Geophysical logs of boreholes indicate that the number and depths of probable waterbearing fractures are greater in the arkoses of the Stockton Formation and red mudstones of the lower part of the Passaic Formation than in the interbedded red and black mudstones of the lower part of the Passaic Formation, despite the fact that fracture-density counts in cores indicate that black mudstones are more highly fractured than the other rock types. The total number of fractures is greater and bedding-plane fractures are generally more common in the lower part of the Passaic Formation than in the Stockton Formation. Fractures in the Stockton Formation form a well-connected network consisting of both bedding-plane and several sets of high-angle fractures present on a regional scale.

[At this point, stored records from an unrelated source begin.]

(* ===== verification/Ledger.v ===== *)
(** * Ledger: the quota project registry, [cmd/worker/quota_registry.go]

    One ledger per installation records which site owns which project id of
    which file system.  It is written whole, under a lock, and never
    forgets a reservation. *)
From S2P Require Import Prelude GoStrings GoPath GoRegexp GoFloat Effects World Core Compose Json Policy Worker QuotaState Storage.
Set Warnings "-register-all".

Definition quotaLedgerLimit : Z := 1048576.
Definition quotaLedgerSentinel : string := "panel4wp-quota-ledger-v1" +:+ NL.

Module quotaReservation.
Record t := mk { SiteID : string; FilesystemUUID : string; ProjectID : Z }.
Definition zero : t := mk "" "" 0.
Definition fields : list (string * setter t) :=
  [("site_id", setString (fun v r => mk v (FilesystemUUID r) (ProjectID r)));
   ("filesystem_uuid", setString (fun v r => mk (SiteID r) v (ProjectID r)));
   ("project_id", setUint32 (fun v r => mk (SiteID r) (FilesystemUUID r) v))].
Definition toJSON (r : t) : json :=
  JObj [("site_id", JStr (SiteID r)); ("filesystem_uuid", JStr (FilesystemUUID r)); ("project_id", JNum (itoa (ProjectID r)))].
End quotaReservation.

(** [Reservations] distinguishes Go's nil slice. *)
Module quotaLedger.
Record t := mk { Version : Z; Reservations : option (list quotaReservation.t) }.
Definition zero : t := mk 0 None.
Definition fields : list (string * setter t) :=
  [("version", setInt64 (fun v l => mk v (Reservations l)));
   ("reservations", setSlice (decodeStruct true quotaReservation.fields) quotaReservation.zero
                      (fun v l => mk (Version l) v))].
Definition toJSON (l : t) : json :=
  JObj [("version", JNum (itoa (Version l)));
        ("reservations", match Reservations l with
                         | None => JNull
                         | Some rs => JArr (map quotaReservation.toJSON rs)
                         end)].
End quotaLedger.

Module quotaInventory.
Record t := mk {
  Verified : bool;
  Reason : string;
  FilesystemUUID : string;
  ScannedInodes : Z;
  WordPressInodes : Z;
  DatabaseInodes : Z;
  ProjectIDs : option (list Z);
}.
Definition zero : t := mk false "" "" 0 0 0 None.
Definition fields : list (string * setter t) :=
  [("verified", setBool (fun v i => mk v (Reason i) (FilesystemUUID i) (ScannedInodes i) (WordPressInodes i) (DatabaseInodes i) (ProjectIDs i)));
   ("reason", setString (fun v i => mk (Verified i) v (FilesystemUUID i) (ScannedInodes i) (WordPressInodes i) (DatabaseInodes i) (ProjectIDs i)));
   ("filesystem_uuid", setString (fun v i => mk (Verified i) (Reason i) v (ScannedInodes i) (WordPressInodes i) (DatabaseInodes i) (ProjectIDs i)));
   ("scanned_inodes", setUint64 (fun v i => mk (Verified i) (Reason i) (FilesystemUUID i) v (WordPressInodes i) (DatabaseInodes i) (ProjectIDs i)));
   ("wordpress_inodes", setUint64 (fun v i => mk (Verified i) (Reason i) (FilesystemUUID i) (ScannedInodes i) v (DatabaseInodes i) (ProjectIDs i)));
   ("database_inodes", setUint64 (fun v i => mk (Verified i) (Reason i) (FilesystemUUID i) (ScannedInodes i) (WordPressInodes i) v (ProjectIDs i)));
   ("project_ids", setSlice (setUint32 (fun v _ => v)) 0
      (fun v i => mk (Verified i) (Reason i) (FilesystemUUID i) (ScannedInodes i) (WordPressInodes i) (DatabaseInodes i) v))].
End quotaInventory.

(** ** Strict decoding *)

(** [uniqueQuotaKeys] walks the token stream of one value; on a value that
    scans, that is this walk of its tree. *)
Fixpoint uniqueQuotaKeys (depth : Z) (v : json) : result unit :=
  if 32 <? depth then Err (EMsg "quota metadata nesting limit")
  else match v with
  | JArr l =>
      (fix go l := match l with
                   | [] => Ok tt
                   | x :: l' => _ ← uniqueQuotaKeys (depth + 1) x; go l'
                   end) l
  | JObj l =>
      (fix go l (seen : list string) :=
         match l with
         | [] => Ok tt
         | (k, x) :: l' =>
             if bool_decide (k ∈ seen) then Err (EMsg "duplicate quota metadata key")
             else _ ← uniqueQuotaKeys (depth + 1) x; go l' (k :: seen)
         end) l []
  | _ => Ok tt
  end.

Definition strictQuotaJSON {T} (fs : list (string * setter T)) (zero : T) (data : string) : result T :=
  if quotaLedgerLimit <? lenZ data then Err (EMsg "quota metadata exceeds size limit")
  else match nextValue data with
  | Err e => Err e
  | Ok None => Err (EMsg "EOF")
  | Ok (Some (v, rest)) =>
      _ ← uniqueQuotaKeys 0 v;
      t ← decodeStruct true fs v zero;
      if String.eqb (skipWs rest) "" then Ok t else Err (EMsg "extra quota metadata")
  end.

(** [io.ReadAll(io.LimitReader(f, limit))]. *)
Definition readAtMost (limit : Z) (s : string) : string :=
  if lenZ s <=? limit then s else take (Z.to_nat limit) s.

(** [readQuotaMetadata]: no links, regular files only, one byte past the limit
    so that [strictQuotaJSON] refuses an oversized file. *)
Definition readQuotaMetadata (path : string) : M wop string :=
  n ← perform (OStat path);
  match n with
  | NFile _ => data ← perform (ORead path); mret (readAtMost (quotaLedgerLimit + 1) data)
  | _ => fail (EMsg "quota metadata must be a regular file")
  end.

(** ** The ledger's validity *)
Definition reservationKey (r : quotaReservation.t) : string :=
  quotaReservation.FilesystemUUID r +:+ ":" +:+ itoa (quotaReservation.ProjectID r).

Fixpoint validateEntries (ids sites : gset string) (l : list quotaReservation.t) : result unit :=
  match l with
  | [] => Ok tt
  | e :: l' =>
      let key := reservationKey e in
      if negb (ValidID (quotaReservation.SiteID e)) || negb (matchString quotaUUID (quotaReservation.FilesystemUUID e)) ||
         (quotaReservation.ProjectID e =? 0) || bool_decide (key ∈ ids) ||
         bool_decide (quotaReservation.SiteID e ∈ sites)
      then Err (EMsg "invalid or conflicting quota reservation")
      else validateEntries ({[key]} ∪ ids) ({[quotaReservation.SiteID e]} ∪ sites) l'
  end.

Definition validateQuotaLedger (l : quotaLedger.t) : result unit :=
  match quotaLedger.Reservations l with
  | Some rs =>
      if negb (quotaLedger.Version l =? 1) || (4096 <? Z.of_nat (length rs))
      then Err (EMsg "unsupported quota ledger") else validateEntries ∅ ∅ rs
  | None => Err (EMsg "unsupported quota ledger")
  end.

(** ** The census of project identifiers in use *)
Fixpoint increasing (previous : Z) (ids : list Z) : bool :=
  match ids with
  | [] => true
  | id :: ids' => negb (id =? 0) && (previous <? id) && increasing id ids'
  end.

Definition checkInventory (r : quotaInventory.t) : result quotaInventory.t :=
  let big n := (n =? 0) || (1000000 <? n) in
  match quotaInventory.ProjectIDs r with
  | None => Err (EMsg "quota ownership inventory is incomplete or unsafe")
  | Some ids =>
      if negb (quotaInventory.Verified r) || negb (String.eqb (quotaInventory.Reason r) "verified") ||
         negb (matchString quotaUUID (quotaInventory.FilesystemUUID r)) || big (quotaInventory.ScannedInodes r) ||
         big (quotaInventory.WordPressInodes r) || big (quotaInventory.DatabaseInodes r) ||
         (65536 <? Z.of_nat (length ids))
      then Err (EMsg "quota ownership inventory is incomplete or unsafe")
      else if quotaInventory.ScannedInodes r <? quotaInventory.WordPressInodes r + quotaInventory.DatabaseInodes r
      then Err (EMsg "quota inode inventory changed or overlaps")
      else if increasing 0 ids then Ok r else Err (EMsg "invalid quota census identifiers")
  end.

Definition storageInventory (id : string) : M wop quotaInventory.t :=
  out ← runStorageProbe id ["--inventory"];
  r ← lift (strictQuotaJSON quotaInventory.fields quotaInventory.zero out);
  lift (checkInventory r).

(** ** Allocation *)

(** The first free identifier from [p] on.  Each occupied identifier is passed
    at most once, so [size occupied + 1] steps are enough ([allocate_total]). *)
Fixpoint allocateF (fuel : nat) (occupied : gset Z) (p : Z) : result Z :=
  match fuel with
  | O => Err (EMsg "unreachable")
  | S f =>
      if bool_decide (p ∈ occupied) then
        if p =? maxUint32 then Err (EMsg "quota identifiers exhausted") else allocateF f occupied (p + 1)
      else Ok p
  end.
Definition allocate (occupied : gset Z) (p : Z) : result Z := allocateF (S (size occupied)) occupied p.

Definition firstProject : Z := 1000000.

Definition ofSite (id : string) (e : quotaReservation.t) : bool := String.eqb (quotaReservation.SiteID e) id.
Definition ofFilesystem (uuid : string) (e : quotaReservation.t) : bool :=
  String.eqb (quotaReservation.FilesystemUUID e) uuid.

(** The decision in the middle of [reserveQuotaProject]: an existing
    reservation ([inl]) or a new one to append ([inr]). *)
Definition chooseReservation (rs : list quotaReservation.t) (inv : quotaInventory.t) (id : string)
  : result (quotaReservation.t + quotaReservation.t) :=
  let uuid := quotaInventory.FilesystemUUID inv in
  let occupied : gset Z := list_to_set (default [] (quotaInventory.ProjectIDs inv)) in
  match List.find (ofSite id) rs with
  | Some e =>
      if negb (ofFilesystem uuid e) || bool_decide (quotaReservation.ProjectID e ∈ occupied)
      then Err (EMsg "reserved project changed filesystem or became occupied; inspect ownership")
      else Ok (inl e)
  | None =>
      let occupied := occupied ∪ list_to_set (map quotaReservation.ProjectID (List.filter (ofFilesystem uuid) rs)) in
      if 4096 <=? Z.of_nat (length rs) then Err (EMsg "quota ledger reservation limit reached")
      else
        p ← allocate occupied firstProject;
        Ok (inr (quotaReservation.mk id uuid p))
  end.

Section ledger.
Context (cfg : config) `{Unicode}.

Definition lockPath : string := root cfg +/+ ".quota-lock".
Definition quotaDir : string := root cfg +/+ ".quota".
Definition ledgerPath : string := quotaDir +/+ "projects.json".
Definition sentinelPath : string := root cfg +/+ ".quota-initialized".

Definition syncQuotaDirectory (path : string) : M wop unit :=
  _ ← perform (OSys "opendir" path);
  perform (OSys "fsyncdir" path).

(** Opening the lock file creates it; links are refused. *)
Definition openLock : M wop unit :=
  r ← try (perform (OStat lockPath));
  match r with
  | Ok (NFile _) => mret tt
  | Ok _ => fail (EMsg "quota lock must be a regular file")
  | Err e => if isNotExist e then perform (OWrite lockPath "") else fail e
  end.

(** The [flock] loop: 20 ms between attempts and the caller's deadline of five
    minutes bound it to 15000 attempts; past them the context has expired. *)
Definition lockAttempts : nat := Z.to_nat 15000.
Fixpoint flockLoop (fuel : nat) : M wop unit :=
  match fuel with
  | O => fail (EMsg "context deadline exceeded")
  | S f =>
      _ ← perform OCtx;
      acquired ← perform OFlock;
      if acquired : bool then mret tt else flockLoop f
  end.

(** [lockQuotaLedger]; the result says whether the registry is fresh. *)
Definition lockQuotaLedger : M wop bool :=
  _ ← perform OCtx;
  _ ← openLock;
  _ ← flockLoop lockAttempts;
  r ← try (perform (OStat quotaDir));
  fresh ← match r with
          | Ok NDir => mret false
          | Ok _ => fail (EMsg "quota registry directory is not a directory")
          | Err e => if isNotExist e then mret true else fail e
          end;
  _ ← (if fresh : bool then perform (OMkdirAll quotaDir) else mret tt);
  _ ← syncQuotaDirectory (root cfg);
  mret fresh.

Definition emptyLedger : quotaLedger.t := quotaLedger.mk 1 (Some []).

Definition noQuotaMarkers (entries : list (string * bool)) : M wop unit :=
  forM (List.filter (fun e => ValidID e.1) entries) tt (fun _ e =>
    m ← quotaMarked cfg e.1;
    if markedOrErr m then fail (EMsg "existing quota markers require ledger recovery") else mret tt).

Definition writeLedger (l : quotaLedger.t) : M wop unit :=
  atomicConfig ledgerPath (printJSON (quotaLedger.toJSON l)).

Definition loadQuotaLedger (fresh : bool) : M wop quotaLedger.t :=
  data ← try (readQuotaMetadata ledgerPath);
  sentinel ← try (readQuotaMetadata sentinelPath);
  if fresh && absent data && absent sentinel then
    entries ← perform (OReadDir (root cfg));
    _ ← noQuotaMarkers entries;
    _ ← atomicConfig sentinelPath quotaLedgerSentinel;
    _ ← writeLedger emptyLedger;
    mret emptyLedger
  else match data, sentinel with
  | Ok data, Ok sentinel =>
      if negb (String.eqb sentinel quotaLedgerSentinel)
      then fail (EMsg "quota ledger is missing or uninitialized; restore complete installation metadata")
      else
        l ← lift (strictQuotaJSON quotaLedger.fields quotaLedger.zero data);
        _ ← lift (validateQuotaLedger l);
        mret l
  | _, _ => fail (EMsg "quota ledger is missing or uninitialized; restore complete installation metadata")
  end.

Definition reserveQuotaProject (id : string) : M wop quotaReservation.t :=
  if negb (ValidID id) then fail (EMsg "invalid site ID")
  else
    _ ← perform (OStat (composePath cfg id));
    m ← quotaMarked cfg id;
    if markedOrErr m
    then fail (EMsg "quota-managed sites require ownership recovery, not a new reservation")
    else
      fresh ← lockQuotaLedger;
      l ← loadQuotaLedger fresh;
      inventory ← storageInventory id;
      let rs := default [] (quotaLedger.Reservations l) in
      choice ← lift (chooseReservation rs inventory id);
      match choice with
      | inl e => mret e
      | inr e =>
          let l' := quotaLedger.mk (quotaLedger.Version l) (Some (rs ++ [e])%list) in
          if quotaLedgerLimit <? lenZ (printJSON (quotaLedger.toJSON l'))
          then fail (EMsg "quota ledger exceeds size limit")
          else _ ← writeLedger l'; mret e
      end.
End ledger.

The large-scale continuity of interconnected bedding-plane fractures and high-angle regional fractures may be partly responsible for the higher yields observed for wells in the Stockton Formation than for wells in the Passaic Formation and may facilitate migration of dissolved radionuclides far from their source. The well-connected fracture network may increase the likelihood that circulating water comes in contact with radioactive strata. Water in the black mudstones of the lower part of the Passaic Formation may also contain high levels of radioactivity, primarily as a result of the high frequency of radioactive strata and of fracturing, rather than the presence of a well-connected regional fracture system.

Ground-water chemistry is dominated by the calcium cation and the bicarbonate anion, both derived from abundant secondary calcite in the fractures. The concentrations of uranium and radium in water that comes into contact with radioactive rock are controlled by the water chemistry. Uranium is the dominant alpha emitter in the oxidizing waters in the red mudstones of the Passaic Formation, whereas radium-226 (226Ra) is the dominant alpha emitter in the suboxic (reducing) water in the black mudstones of the lower part of the Passaic Formation. Because the lithology of the Stockton Formation and, in places, the lower part of the Passaic Formation varies greatly, wells can intercept multiple fracture zones that can contain oxic or suboxic waters, thereby resulting in the presence of both uranium and radium in detectable quantities in the same water sample.